I am wondering how long it will take to cycle this tank using this strategy?
I have a bunch of feeders in there to spur things on as well. I am hoping that I will not have to go through an actual full cycling with the established filter and the old gravel. I am not running any underground filtration and have live plants in there too.

Thanks in advance for any advice.


----------



## DonH (Jan 25, 2003)

It depends on the bioload you are putting in the new tank. If you have a small bioload (like a few feeders), chances are, you won't even see a glitch in your readings. Problems occur when people think that they can simply use some gravel or an estabished filter to instantly cycle a tank with a large number of fish.


----------



## BoSox65 (Sep 3, 2003)

So are you saying it would be safe to add my 9 0ne inch caribes to the new 100 and I will not have to worry about them going through a rough time?
Or are you saying that a few feeders will make the cycle take longer or are you saying that with the old gravel and old filter and a few fish that it will be safe for all fish, as long as there are not too many? if this is the case I have 9 1 inch caribes that I will be putting in here, I do not want to rush things by making them go through a cycle, I would rather wait for things to level off.


----------



## chomper (Sep 23, 2003)

put the old filter pads into the new emperor.

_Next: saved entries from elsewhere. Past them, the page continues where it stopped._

(** * DiceConfigManager: a shallow embedding of the configuration manager

    The development follows [src/DiceConfigManager.h] and
    [src/DiceConfigManager.cpp].  The target is the ESP32 (the header names
    it, and the code uses the ESP32 Arduino core: [LittleFS.begin(bool)],
    [Serial.printf]): a little-endian ILP32 machine on which [uint16_t] is
    2-aligned and [float] and [uint32_t] are 4-aligned.

    Conventions.
    - Integers of the C program are [Z] with the conversion written out
      ([uint8_t], [uint16_t], [uint32_t], [int8_t] below).
    - A C string is the [string] of its characters before the terminator;
      a [char] buffer of fixed size is the [list ascii] of all its cells.
    - [float] is the IEEE-754 binary32 bit pattern, decoded to the
      Standard Library's [spec_float] for comparisons.
    - The functions of the C library the code calls ([strtoul], [atoi],
      [atof], [sscanf], [printf], [strncpy], ...) are modelled as the C
      standard and newlib, the library of the ESP32 toolchain, define them.
    - Console output ([Serial.print...] under [_verbose]) is not modelled:
      it changes no state of the manager.
    - The properties of the floating-point conversions are proved in exact
      rational arithmetic ([Q]). *)

From Stdlib Require Import ZArith List String Ascii Bool Lia.
From Stdlib Require Import Floats.SpecFloat.
From Stdlib Require Import QArith Qpower Qabs Lqa.
Import ListNotations.
Local Open Scope Z_scope.

(* ================================================================== *)
(** ** C scalar conversions *)

Definition uint8_t (z : Z) : Z := z mod 256.
Definition uint16_t (z : Z) : Z := z mod 65536.
Definition uint32_t (z : Z) : Z := z mod 4294967296.
Definition int8_t (z : Z) : Z := (z + 128) mod 256 - 128.

Definition ULONG_MAX : Z := 4294967295.
Definition LONG_MAX : Z := 2147483647.
Definition LONG_MIN : Z := -2147483648.

Definition is_byte (z : Z) : Prop := 0 <= z < 256.

(** The character code of a [char], as an unsigned byte. *)
Definition code (c : ascii) : Z := Z.of_N (N_of_ascii c).

Definition NUL : ascii := Ascii.zero.

(* ================================================================== *)
(** ** IEEE-754 binary32 *)

Definition float32 := Z.

Definition f32_sign (b : float32) : bool := Z.testbit b 31.
Definition f32_exp (b : float32) : Z := Z.land (Z.shiftr b 23) 255.
Definition f32_frac (b : float32) : Z := Z.land b 8388607.

Definition f32_decode (b : float32) : spec_float :=
  let s := f32_sign b in
  let e := f32_exp b in
  let m := f32_frac b in
  if e =? 0 then
    (if m =? 0 then S754_zero s else S754_finite s (Z.to_pos m) (-149))
  else if e =? 255 then
    (if m =? 0 then S754_infinity s else S754_nan)
  else S754_finite s (Z.to_pos (m + 8388608)) (e - 150).

(** [x <= 0] and [x > 0] on a [float], the [int] constant converted to
    [0.0f]. *)
Definition f32_le_zero (x : float32) : bool :=
  SFleb (f32_decode x) (S754_zero false).
Definition f32_gt_zero (x : float32) : bool :=
  SFltb (S754_zero false) (f32_decode x).

(** Some constants: 2.5f, 0.0f, 0.01f and a quiet NaN. *)
Definition f32_2_5 : float32 := 0x40200000.
Definition f32_zero : float32 := 0.
Definition f32_0_01 : float32 := 0x3C23D70A.
Definition f32_nan : float32 := 0x7FC00000.

(* ================================================================== *)
(** ** The configuration structure ([struct DiceConfig]) *)

Record DiceConfig := mkDiceConfig {
  diceId : list ascii;          (* char diceId[16] *)
  deviceA_mac : list Z;         (* uint8_t deviceA_mac[6] *)
  deviceB1_mac : list Z;        (* uint8_t deviceB1_mac[6] *)
  deviceB2_mac : list Z;        (* uint8_t deviceB2_mac[6] *)
  x_background : Z;             (* uint16_t *)
  y_background : Z;             (* uint16_t *)
  z_background : Z;             (* uint16_t *)
  entang_ab1_color : Z;         (* uint16_t *)
  entang_ab2_color : Z;         (* uint16_t *)
  rssiLimit : Z;                (* int8_t *)
  isSMD : bool;
  isNano : bool;
  alwaysSeven : bool;
  randomSwitchPoint : Z;        (* uint8_t *)
  tumbleConstant : float32;     (* float *)
  deepSleepTimeout : Z;         (* uint32_t *)
  checksum : Z                  (* uint8_t *)
}.

(** Member assignment, one function per member. *)
Definition set_diceId (v : list ascii) (c : DiceConfig) : DiceConfig :=
  mkDiceConfig v (deviceA_mac c) (deviceB1_mac c) (deviceB2_mac c)
    (x_background c) (y_background c) (z_background c)
    (entang_ab1_color c) (entang_ab2_color c) (rssiLimit c)
    (isSMD c) (isNano c) (alwaysSeven c) (randomSwitchPoint c)
    (tumbleConstant c) (deepSleepTimeout c) (checksum c).
Definition set_deviceA_mac (v : list Z) (c : DiceConfig) : DiceConfig :=
  mkDiceConfig (diceId c) v (deviceB1_mac c) (deviceB2_mac c)
    (x_background c) (y_background c) (z_background c)
    (entang_ab1_color c) (entang_ab2_color c) (rssiLimit c)
    (isSMD c) (isNano c) (alwaysSeven c) (randomSwitchPoint c)
    (tumbleConstant c) (deepSleepTimeout c) (checksum c).
Definition set_deviceB1_mac (v : list Z) (c : DiceConfig) : DiceConfig :=
  mkDiceConfig (diceId c) (deviceA_mac c) v (deviceB2_mac c)
    (x_background c) (y_background c) (z_background c)
    (entang_ab1_color c) (entang_ab2_color c) (rssiLimit c)
    (isSMD c) (isNano c) (alwaysSeven c) (randomSwitchPoint c)
    (tumbleConstant c) (deepSleepTimeout c) (checksum c).
Definition set_deviceB2_mac (v : list Z) (c : DiceConfig) : DiceConfig :=
  mkDiceConfig (diceId c) (deviceA_mac c) (deviceB1_mac c) v
    (x_background c) (y_background c) (z_background c)
    (entang_ab1_color c) (entang_ab2_color c) (rssiLimit c)
    (isSMD c) (isNano c) (alwaysSeven c) (randomSwitchPoint c)
    (tumbleConstant c) (deepSleepTimeout c) (checksum c).
Definition set_x_background (v : Z) (c : DiceConfig) : DiceConfig :=
  mkDiceConfig (diceId c) (deviceA_mac c) (deviceB1_mac c) (deviceB2_mac c)
    v (y_background c) (z_background c)
    (entang_ab1_color c) (entang_ab2_color c) (rssiLimit c)
    (isSMD c) (isNano c) (alwaysSeven c) (randomSwitchPoint c)
    (tumbleConstant c) (deepSleepTimeout c) (checksum c).
Definition set_y_background (v : Z) (c : DiceConfig) : DiceConfig :=
  mkDiceConfig (diceId c) (deviceA_mac c) (deviceB1_mac c) (deviceB2_mac c)
    (x_background c) v (z_background c)
    (entang_ab1_color c) (entang_ab2_color c) (rssiLimit c)
    (isSMD c) (isNano c) (alwaysSeven c) (randomSwitchPoint c)
    (tumbleConstant c) (deepSleepTimeout c) (checksum c).
Definition set_z_background (v : Z) (c : DiceConfig) : DiceConfig :=
  mkDiceConfig (diceId c) (deviceA_mac c) (deviceB1_mac c) (deviceB2_mac c)
    (x_background c) (y_background c) v
    (entang_ab1_color c) (entang_ab2_color c) (rssiLimit c)
    (isSMD c) (isNano c) (alwaysSeven c) (randomSwitchPoint c)
    (tumbleConstant c) (deepSleepTimeout c) (checksum c).
Definition set_entang_ab1_color (v : Z) (c : DiceConfig) : DiceConfig :=
  mkDiceConfig (diceId c) (deviceA_mac c) (deviceB1_mac c) (deviceB2_mac c)
    (x_background c) (y_background c) (z_background c)
    v (entang_ab2_color c) (rssiLimit c)
    (isSMD c) (isNano c) (alwaysSeven c) (randomSwitchPoint c)
    (tumbleConstant c) (deepSleepTimeout c) (checksum c).
Definition set_entang_ab2_color (v : Z) (c : DiceConfig) : DiceConfig :=
  mkDiceConfig (diceId c) (deviceA_mac c) (deviceB1_mac c) (deviceB2_mac c)
    (x_background c) (y_background c) (z_background c)
    (entang_ab1_color c) v (rssiLimit c)
    (isSMD c) (isNano c) (alwaysSeven c) (randomSwitchPoint c)
    (tumbleConstant c) (deepSleepTimeout c) (checksum c).
Definition set_rssiLimit (v : Z) (c : DiceConfig) : DiceConfig :=
  mkDiceConfig (diceId c) (deviceA_mac c) (deviceB1_mac c) (deviceB2_mac c)
    (x_background c) (y_background c) (z_background c)
    (entang_ab1_color c) (entang_ab2_color c) v
    (isSMD c) (isNano c) (alwaysSeven c) (randomSwitchPoint c)
    (tumbleConstant c) (deepSleepTimeout c) (checksum c).
Definition set_isSMD (v : bool) (c : DiceConfig) : DiceConfig :=
  mkDiceConfig (diceId c) (deviceA_mac c) (deviceB1_mac c) (deviceB2_mac c)
    (x_background c) (y_background c) (z_background c)
    (entang_ab1_color c) (entang_ab2_color c) (rssiLimit c)
    v (isNano c) (alwaysSeven c) (randomSwitchPoint c)
    (tumbleConstant c) (deepSleepTimeout c) (checksum c).
Definition set_isNano (v : bool) (c : DiceConfig) : DiceConfig :=
  mkDiceConfig (diceId c) (deviceA_mac c) (deviceB1_mac c) (deviceB2_mac c)
    (x_background c) (y_background c) (z_background c)
    (entang_ab1_color c) (entang_ab2_color c) (rssiLimit c)
    (isSMD c) v (alwaysSeven c) (randomSwitchPoint c)
    (tumbleConstant c) (deepSleepTimeout c) (checksum c).
Definition set_alwaysSeven (v : bool) (c : DiceConfig) : DiceConfig :=
  mkDiceConfig (diceId c) (deviceA_mac c) (deviceB1_mac c) (deviceB2_mac c)
    (x_background c) (y_background c) (z_background c)
    (entang_ab1_color c) (entang_ab2_color c) (rssiLimit c)
    (isSMD c) (isNano c) v (randomSwitchPoint c)
    (tumbleConstant c) (deepSleepTimeout c) (checksum c).
Definition set_randomSwitchPoint (v : Z) (c : DiceConfig) : DiceConfig :=
  mkDiceConfig (diceId c) (deviceA_mac c) (deviceB1_mac c) (deviceB2_mac c)
    (x_background c) (y_background c) (z_background c)
    (entang_ab1_color c) (entang_ab2_color c) (rssiLimit c)
    (isSMD c) (isNano c) (alwaysSeven c) v
    (tumbleConstant c) (deepSleepTimeout c) (checksum c).
Definition set_tumbleConstant (v : float32) (c : DiceConfig) : DiceConfig :=
  mkDiceConfig (diceId c) (deviceA_mac c) (deviceB1_mac c) (deviceB2_mac c)
    (x_background c) (y_background c) (z_background c)
    (entang_ab1_color c) (entang_ab2_color c) (rssiLimit c)
    (isSMD c) (isNano c) (alwaysSeven c) (randomSwitchPoint c)
    v (deepSleepTimeout c) (checksum c).
Definition set_deepSleepTimeout (v : Z) (c : DiceConfig) : DiceConfig :=
  mkDiceConfig (diceId c) (deviceA_mac c) (deviceB1_mac c) (deviceB2_mac c)
    (x_background c) (y_background c) (z_background c)
    (entang_ab1_color c) (entang_ab2_color c) (rssiLimit c)
    (isSMD c) (isNano c) (alwaysSeven c) (randomSwitchPoint c)
    (tumbleConstant c) v (checksum c).
Definition set_checksum (v : Z) (c : DiceConfig) : DiceConfig :=
  mkDiceConfig (diceId c) (deviceA_mac c) (deviceB1_mac c) (deviceB2_mac c)
    (x_background c) (y_background c) (z_background c)
    (entang_ab1_color c) (entang_ab2_color c) (rssiLimit c)
    (isSMD c) (isNano c) (alwaysSeven c) (randomSwitchPoint c)
    (tumbleConstant c) (deepSleepTimeout c) v.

That should speed things up.


----------



## soulfly (Aug 7, 2003)

BoSox65 said:


> So are you saying it would be safe to add my 9 0ne inch caribes to the new 100 and I will not have to worry about them going through a rough time?
> Or are you saying that a few feeders will make the cycle take longer or are you saying that with the old gravel and old filter and a few fish that it will be safe for all fish, as long as there are not too many? if this is the case I have 9 1 inch caribes that I will be putting in here, I do not want to rush things by making them go through a cycle, I would rather wait for things to level off.


 he was saying that sometimes people think by adding some established gravel and filter to a tank it will instantly cycle. the length of time it will take for your tank to cycle depends on the bio load you put in it. the more feeders the better because they will create a much bigger bio load then just a few.


----------